### [Task item]
Where the records below show the word "rewrite" in a line, please copy that line.

Stored data:
_ _ _
(** The packet belongs to no connection. *)
Record no_flow w (d : list Z) : Prop := NoFlow {
  nf_own : in_table (sk w) && bool_decide (local_flowid (sk w) = take 4 (drop 4 d)) = false;
  nf_other : other_flow (take 4 (drop 4 d)) = None;
}.
Lemma demux_flow_none w d ctx :
  no_flow w d -> ctx_inside (length d) ctx -> (12 <= length d)%nat ->
  serval_sal_demux_flow d ctx w = Ok (None, w).
Proof.
  intros [F1 F2] (I1 & _) Hl. unfold serval_sal_demux_flow.
  assert (exists syn, (match c_ctrl_ext ctx with
    | None => mret false
    | Some e => b2 ← liftR (rd8 d (e + 2)); mret (Z.testbit b2 7 && negb (Z.testbit b2 5))
    end : SALM TP bool) w = Ok (syn, w)) as [syn Hsyn].
  { destruct (c_ctrl_ext ctx) as [e|] eqn:He; [|by eexists]. specialize (I1 e eq_refl).
    destruct (lookup_lt_is_Some_2 d (e + 2)) as [b2 Hb2]; [lia|].
    eexists. by rewrite (bind_Ok _ _ _ b2 w) by (apply liftR_Ok; unfold rd8; by rewrite Hb2). }
  rewrite (bind_Ok _ _ _ _ _ Hsyn). destruct syn; [done|].
  rewrite (bind_Ok _ _ _ (take 4 (drop 4 d)) w).
  2:{ apply liftR_Ok. unfold rd_bytes. by rewrite decide_True by lia. }
  unfold serval_sock_lookup_flow. rewrite (bind_Ok _ _ _ (sk w) w) by done.
  by rewrite F1, F2.
Qed.

(** Holding a socket of the table. *)
Lemma touched_hold st l se st' k s :
  touched st l se st' -> socks (env st) !! k = Some s ->
  exists e' st2, sock_hold k (env st) = Ok e' /\
    liftE (sock_hold k) st' = Ok (tt, st2) /\ touched (set_env e' st) l se st2.
Proof.
  intros (T1 & T2 & T3 & T4) Hk. unfold liftE, sock_hold. rewrite T3, Hk.
  eexists _, _. split; [done|]. split; [done|].
  destruct T1 as (?&?&?&?). split; [by split_and!|]. simpl. done.
Qed.
End Resolve.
_ _ _
### [Answer space]
    eexists. by rewrite (bind_Ok _ _ _ b2 w) by (apply liftR_Ok; unfold rd8; by rewrite Hb2). }
  rewrite (bind_Ok _ _ _ _ _ Hsyn). destruct syn; [done|].
  rewrite (bind_Ok _ _ _ (take 4 (drop 4 d)) w).
  2:{ apply liftR_Ok. unfold rd_bytes. by rewrite decide_True by lia. }
  unfold serval_sock_lookup_flow. rewrite (bind_Ok _ _ _ (sk w) w) by done.
  by rewrite F1, F2.
  intros (T1 & T2 & T3 & T4) Hk. unfold liftE, sock_hold. rewrite T3, Hk.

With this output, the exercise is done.